Impacts on Third PartiesThe ESA provides that, if a biological opinion determines that a proposed agency action will jeopardize a listed species or adversely modify its critical habitat, the applicable wildlife agency must suggest RPAs that "can be taken by the Federal agency or applicant in implementing the agency action."  16 U.S.C. § 1536(b)(3)(A).  The regulations interpreting this provision define an RPA as:

"[A]lternative actions identified during formal consultation [i] that can be implemented in a manner consistent with the intended purpose of the action, [ii] that can be implemented consistent with the scope of the Federal agency's legal authority and jurisdiction, [iii] that is [sic] economically and technologically feasible, and [iv] that the Director believes would avoid the likelihood of jeopardizing the continued existence of listed species or resulting in the destruction or adverse modification of critical habitat."

50 C.F.R. § 402.02 (emphasis added). 

In drafting the BiOp, however, the Service developed an RPA without ever addressing—in the BiOp or anywhere else—whether the alternative was economically or technically feasible.  The district court accordingly held that the Service was required to reevaluate the BiOp to provide:

"[S]ome exposition in the record of why the agency concluded (if it did so at all) that all four regulatory requirements for a valid RPA were satisfied. . . .  ‘Trust us' is not acceptable.  FWS has shown no inclination to fully and honestly address water supply needs beyond the species despite the fact that its own regulation requires such consideration."
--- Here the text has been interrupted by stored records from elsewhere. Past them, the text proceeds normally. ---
(* ===== verification/Socks5.v ===== *)
(** * The client's SOCKS5 proxy

    [pkg/socks5]: a proxy on the user's machine that sends each connection to a workload, to a
    listener published in the process, or out directly. The state is the [Router]: resolution rules,
    aliases of services with their claims, published names, the recovery window and those
    who wait for a claim.

    A rule's pattern is the function it denotes, from the target to its submatches; the
    pattern of the everyday router is written out ([suffixMatch]). Dialers are known by a
    number. The clock is an argument. The mutex makes each operation one step.

    - claims: [Claim], [UnregisterAlias], [RegisterLocal], [UnregisterLocal], [SetRecoveryUntil],
      [AwaitClaim].
    - routing: [route_Resolve], [translateReplace], [splitServicePort].
    - the wire: [serveHandshake], [readConnect], [handle]. *)
From stdpp Require Import base list gmap strings numbers sorting.
From Stdlib Require Import ZArith Lia.
From Stdlib.Strings Require Import Byte.
From S2P Require Import Prelude GoStd GoNet GoJson.
Open Scope Z_scope.

Definition w64 (v : Z) : Z := v mod 2 ^ 64.

(** [sort.Search]: the least index in range where [f] holds, by bisection. *)
Fixpoint searchF (fuel : nat) (f : nat -> bool) (i j : nat) : nat :=
  match fuel with
  | O => i
  | S fuel =>
      if (i <? j)%nat then
        let h := Nat.div2 (i + j) in
        if negb (f h) then searchF fuel f (S h) j else searchF fuel f i h
      else i
  end.
Definition sortSearch (n : nat) (f : nat -> bool) : nat := searchF n f 0 n.

(** ** Rules *)

(** A pattern: what it matches and the submatches, by number, and the names of the groups. *)
Record regex := mkRegex { re_match : bytes -> option (list (option bytes)); re_names : list bytes }.

(** [Pattern] is [None] when its text does not compile. *)
Record RouteRule := mkRule { Pattern : option regex; Replace : bytes }.

Record compiledRule := mkCompiled { cr_re : regex; cr_repl : bytes }.

Fixpoint translateReplace (s : bytes) : bytes :=
  match s with
  | [] => []
  | c :: s' =>
      if bool_decide (c = Byte.x24) then go "$$" ++ translateReplace s'
      else if bool_decide (c = Byte.x5c) then
        match s' with
        | n :: s'' => (if isDigit n then go "${" ++ [n] ++ go "}" else [n]) ++ translateReplace s''
        | [] => [c]
        end
      else c :: translateReplace s'
  end.

(** *** [Regexp.Expand] *)

(** A letter, a digit or an underscore. Letters outside ASCII are not modelled as such. *)
Definition isWordByte (c : byte) : bool :=
  let v := Z_of_byte c in
  isDigit c || ((65 <=? v) && (v <=? 90)) || ((97 <=? v) && (v <=? 122)) || (v =? 95).

Fixpoint spanWord (s : bytes) : bytes * bytes :=
  match s with
  | c :: s' => if isWordByte c then let '(w, r) := spanWord s' in (c :: w, r) else ([], s)
  | [] => ([], [])
  end.

(** The number a name is, if it is one: decimal, without leading zeros, not too large. *)
Fixpoint groupNumF (name : bytes) (num : Z) : Z :=
  match name with
  | [] => num
  | c :: name => if negb (isDigit c) || (100000000 <=? num) then -1 else groupNumF name (num * 10 + (Z_of_byte c - 48))
  end.
Definition groupNum (name : bytes) : Z :=
  match name with
  | Byte.x30 :: _ :: _ => -1
  | _ => groupNumF name 0
  end.

(** What follows a dollar sign: a name, in braces or not, and the rest. *)
Definition extract (s : bytes) : option (bytes * bytes) :=
  match s with
  | Byte.x7b :: s' =>
      let '(name, rest) := spanWord s' in
      match name, rest with
      | _ :: _, Byte.x7d :: rest => Some (name, rest)
      | _, _ => None
      end
  | _ => let '(name, rest) := spanWord s in match name with [] => None | _ => Some (name, rest) end
  end.

Definition groupText (re : regex) (m : list (option bytes)) (name : bytes) : bytes :=
  let num := groupNum name in
  if 0 <=? num then default [] (default None (m !! Z.to_nat num))
  else default [] (default None (List.find (fun x => match x with Some _ => true | None => false end)
         (map snd (filter (fun nx => fst nx = name) (zip (re_names re) m))))).

Fixpoint expandTemplF (fuel : nat) (re : regex) (m : list (option bytes)) (t : bytes) : bytes :=
  match fuel with
  | O => []
  | S fuel =>
      match t with
      | [] => []
      | Byte.x24 :: Byte.x24 :: t => Byte.x24 :: expandTemplF fuel re m t
      | Byte.x24 :: t =>
          match extract t with
          | None => Byte.x24 :: expandTemplF fuel re m t
          | Some (name, rest) => groupText re m name ++ expandTemplF fuel re m rest
          end
      | c :: t => c :: expandTemplF fuel re m t
      end
  end.
Definition Expand (re : regex) (m : list (option bytes)) (t : bytes) : bytes := expandTemplF (S (length t)) re m t.

(** *** The everyday rule *)

(** Split at the last colon. *)
Fixpoint lastColon (s : bytes) : option (bytes * bytes) :=
  match s with
  | [] => None
  | c :: s' =>
      match lastColon s' with
      | Some (a, b) => Some (c :: a, b)
      | None => if bool_decide (c = Byte.x3a) then Some ([], s') else None
      end
  end.

(** A name, the suffix, a colon and digits, from beginning to end: the colon is the last
    one, and the name has no newline. *)
Definition suffixMatch (suffix subject : bytes) : option (list (option bytes)) :=
  match lastColon subject with
  | Some (host, digits) =>
      if negb (bytes_eqb digits []) && forallb isDigit digits && hasSuffix host suffix &&
         negb (containsByte Byte.x0a (trimSuffix host suffix))
      then Some [Some subject; Some (trimSuffix host suffix); Some digits] else None
  | None => None
  end.
Lemma sorted_sublist {A} (R : A -> A -> Prop) l l' : l `sublist_of` l' -> StronglySorted R l' -> StronglySorted R l.
Proof.
  induction 1 as [|x l l' Hs IH|x l l' Hs IH]; [done| |]; inversion 1 as [|? ? Hss Hall]; subst; [constructor; [by apply IH|]|by apply IH].
  rewrite Forall_forall in *. intros z Hz. apply Hall. by eapply elem_of_sublist.
Qed.

Lemma aliasOk_update l i c c' : aliasOk l -> l !! i = Some c -> deployment c' = deployment c -> ac_seq c' = ac_seq c -> 1 <= ac_n c' ->
  aliasOk (<[i := c']> l).
Proof.
  intros [H1 H2 H3] E Ed Es Hn. pose proof H3 as H3'. rewrite Forall_forall in H3. destruct (H3 c) as [Hne _]; [by eapply list_elem_of_lookup_2|]. split.
  - rewrite keyed_map in *. by rewrite (fmap_insert_same ac_seq l i c).
  - by rewrite (fmap_insert_same deployment l i c).
  - apply Forall_insert; [done|]. by rewrite Ed.
Qed.

Lemma aliasOk_remove l i : aliasOk l -> aliasOk (removeAt i l).
Proof.
  intros [H1 H2 H3]. pose proof (removeAt_sublist i l) as Hs. split.
  - rewrite keyed_map in *. eapply sorted_sublist; [|exact H1]. by apply fmap_sublist.
  - eapply sublist_NoDup; [exact H2|]. by apply fmap_sublist.
  - rewrite Forall_forall in *. intros x Hx. apply H3. by eapply elem_of_sublist.
Qed.

Lemma routerOk_putClaims r label l : routerOk r -> aliasOk l -> claimsOf label r <> [] -> routerOk (putClaims label l r).
Proof.
  intros H Hl Hne. split; [by apply routerOk_put; [apply H|]|apply (ro_locals r H)|]. intros lb ws Hw. destruct (ro_waiters r H lb ws Hw) as [? Hnone].
  split; [done|]. unfold putClaims, setAliases. cbn [aliases].
  assert (lb <> label) by (intros ->; unfold claimsOf in Hne; by rewrite Hnone in Hne).
  destruct l; [by rewrite lookup_delete_ne|by rewrite lookup_insert_ne].
Qed.

(** What the next claim gets. *)
Definition nextSeqOf (r : Router) : Z := if seqNext r =? 0 then 1 else seqNext r.

Record histOk (n : Z) (r : Router) : Prop := {
  ho_ok : routerOk r;
  ho_next : 0 <= seqNext r <= n + 1;
  ho_below : forall label, Forall (fun c => ac_seq c < nextSeqOf r) (claimsOf label r);
}.

(** Other claims on a label, over the same sequence. *)
Lemma histOk_put n r label l : histOk n r -> aliasOk l -> Forall (fun c => ac_seq c < nextSeqOf r) l ->
  claimsOf label r <> [] -> histOk n (putClaims label l r).
Proof.
  intros [H1 H2 H3] Hl Hb Hne. split; [by apply routerOk_putClaims|done|].
  intros lb. rewrite claimsOf_put. destruct (decide (lb = label)); [done|apply H3].
Qed.

Lemma histOk_weaken n n' r : histOk n r -> n <= n' -> histOk n' r.
Proof. intros [H1 H2 H3] Hn. split; [done|lia|done]. Qed.

(** The effect of a step on the claims of every label. *)
Definition stepView (n : Z) (r r' : Router) (o : hop) : Prop :=
  histOk (n + 1) r' /\ forall label, label <> [] -> view (claimsOf label r') = viewStep label (view (claimsOf label r)) o.

Lemma bool_decide_view d l : bool_decide (d ∈ (view l).*1) = match claimIndex d l with Some _ => true | None => false end.
Proof.
  rewrite view_fst. destruct (claimIndex d l) as [i|] eqn:E.
  - apply claimIndex_Some in E as (c & Hc & <-). apply bool_decide_true, list_elem_of_fmap_2. by eapply list_elem_of_lookup_2.
  - apply claimIndex_None in E. by apply bool_decide_false.
Qed.

(** One label's claims are put, the others stay. *)
Lemma stepView_put n r label l o : histOk (n + 1) r -> aliasOk l -> Forall (fun c => ac_seq c < nextSeqOf r) l -> claimsOf label r <> [] ->
  (forall lb, lb <> [] -> lb <> label -> viewStep lb (view (claimsOf lb r)) o = view (claimsOf lb r)) ->
  view l = viewStep label (view (claimsOf label r)) o -> stepView n r (putClaims label l r) o.
Proof.
  intros H Hl Hb Hne Hother Hv. split; [by apply histOk_put|]. intros lb Hlb. rewrite claimsOf_put. destruct (decide (lb = label)) as [->|]; [done|].
  by rewrite Hother.
Qed.

Lemma below_lookup r label i c : Forall (fun c => ac_seq c < nextSeqOf r) (claimsOf label r) -> claimsOf label r !! i = Some c ->
  ac_seq c < nextSeqOf r /\ claimsOf label r <> [].
Proof.
  intros H E. rewrite Forall_forall in H. split; [apply H; by eapply list_elem_of_lookup_2|]. intros E'. by rewrite E' in E.
Qed.

Lemma step_reclaim n r label dep d i c : histOk (n + 1) r -> dep <> [] -> claimIndex dep (claimsOf label r) = Some i ->
  claimsOf label r !! i = Some c ->
  stepView n r (putClaims label (<[i := mkAlias (deployment c) (ac_n c + 1) (ac_seq c) (match d with Some d => Some d | None => ac_dialer c end)]>
    (claimsOf label r)) r) (HReg label dep d).
Proof.
  intros H Hd Ei Ec. pose proof (routerOk_claims r label (ho_ok _ _ H)) as Hc. destruct (below_lookup r label i c (ho_below _ _ H label) Ec) as [Hlt Hne].
  destruct (claimIndex_Some _ _ _ Ei) as (c2 & Ec2 & Edep). rewrite Ec in Ec2. injection Ec2 as <-.
  assert (Hc1 : 1 <= ac_n c) by (pose proof (al_live _ Hc) as Hl; rewrite Forall_forall in Hl; apply (Hl c); by eapply list_elem_of_lookup_2).
  apply stepView_put; [done| |by apply Forall_insert; [apply (ho_below _ _ H)|]|done| |].
  - eapply aliasOk_update; [done|exact Ec|done|done|]. cbn. lia.
  - intros lb _ Hlb. cbn. by rewrite bytes_eqb_neq by auto.
  - cbn [viewStep]. rewrite bytes_eqb_refl, (bytes_eqb_neq dep []), bool_decide_view, Ei by done. cbn [andb negb].
    eapply view_incr; [apply Hc|done|exact Ec|done|done].
Qed.

Lemma step_newclaim n r spec : histOk (n + 1) r -> Label spec <> [] -> Deployment spec <> [] -> newClaim r spec ->
  sp_Seq spec + 1 = nextSeqOf r -> (forall label, Forall (fun c => ac_seq c < sp_Seq spec) (claimsOf label r)) ->
  stepView n r (claimed spec r) (HReg (Label spec) (Deployment spec) (sp_Dialer spec)).
Proof.
  intros H Hl Hd Hn Hs Hb. assert (Hlast : forall lb, lb = Label spec -> claimsOf lb (claimed spec r) = claimsOf lb r ++ [claimOf spec]).
  { intros lb ->. rewrite claimsOf_claimed, decide_True by done. apply insertSeq_last. eapply Forall_impl; [apply Hb|]. cbn. lia. }
  split.
  - split; [by apply routerOk_claimed; [apply H|..]|apply H|]. intros lb. change (nextSeqOf (claimed spec r)) with (nextSeqOf r).
    destruct (decide (lb = Label spec)) as [->|].
    + rewrite Hlast by done. apply Forall_app. split; [apply (ho_below _ _ H)|]. apply Forall_singleton. cbn. lia.
    + rewrite claimsOf_claimed, decide_False by done. apply (ho_below _ _ H).
  - intros lb Hlb. cbn [viewStep]. destruct (decide (lb = Label spec)) as [->|Hne].
    + rewrite Hlast by done. rewrite bytes_eqb_refl, (bytes_eqb_neq (Deployment spec) []), bool_decide_view by done.
      rewrite (proj2 (claimIndex_None _ _) Hn). cbn [andb negb]. unfold view. by rewrite map_app.
    + rewrite claimsOf_claimed, decide_False by done. by rewrite bytes_eqb_neq by auto.
Qed.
San Luis & Delta-Mendota Water Authority v Salazar, 760 F. Supp. 2d 885, 957 (E.D. Cal. 2010). 
The panel majority reversed, holding as a matter of law that a biological opinion is never required to address the economic and technological feasibility of alternatives to an agency action.  It reasoned that the regulation in question "is a definitional section; it is defining what constitutes an RPA".  747 F.3d at 635.  According to the majority, nothing provides that "FWS has required itself to provide an explanation [of feasibility] . . . when it lays out an RPA."  Id. at 636.

The panel majority also held that, although the BiOp did not need to consider the economic and technological feasibility of the RPAs, those requirements were in fact substantively satisfied.  Id. at 637.  The panel reached that conclusion by defining the feasibility requirement to preclude any consideration of the economic effect on third parties—in this case, the tens of millions of municipal, industrial, and agricultural users of Project water.  Id. at 637-638.  Rather, according to the majority, the requirement addresses only whether the proposed RPA "is financially and technologically feasible" for the agency, in contrast to whether the RPA will affect third parties.  Id. at 638.  On that basis, the majority held that it was irrelevant as a matter of law whether there were "downstream economic impacts" resulting from imposition of the RPA.  Id. at 637.  Instead, the panel found that it was "nearly self-evident" that the RPAs were feasible because "the RPAs do not require major changes" to Project operations.  Id. at 638. The potential impact of this decision on transportation projects—or any other federal project subject to an ESA section 7 consultation—cannot be overstated.  Licensed by the panel's decision not to consider economic and technological feasibility, and directed to exclude impacts on third parties when it does so, the federal wildlife agencies are free to impose onerous and impracticable burdens on governmental programs without exploring whether other measures would provide equal protection to endangered species at less draconian costs to the public. 

Further Review

DWR and other plaintiffs have filed petitions for rehearing en banc, seeking further review of the panel's decision.  The States of Nebraska, Alaska, Kansas, Oklahoma, South Carolina, and Wyoming jointly filed an amicus brief in support of the petitions. Four additional amici curiae briefs were also filed supporting en banc review.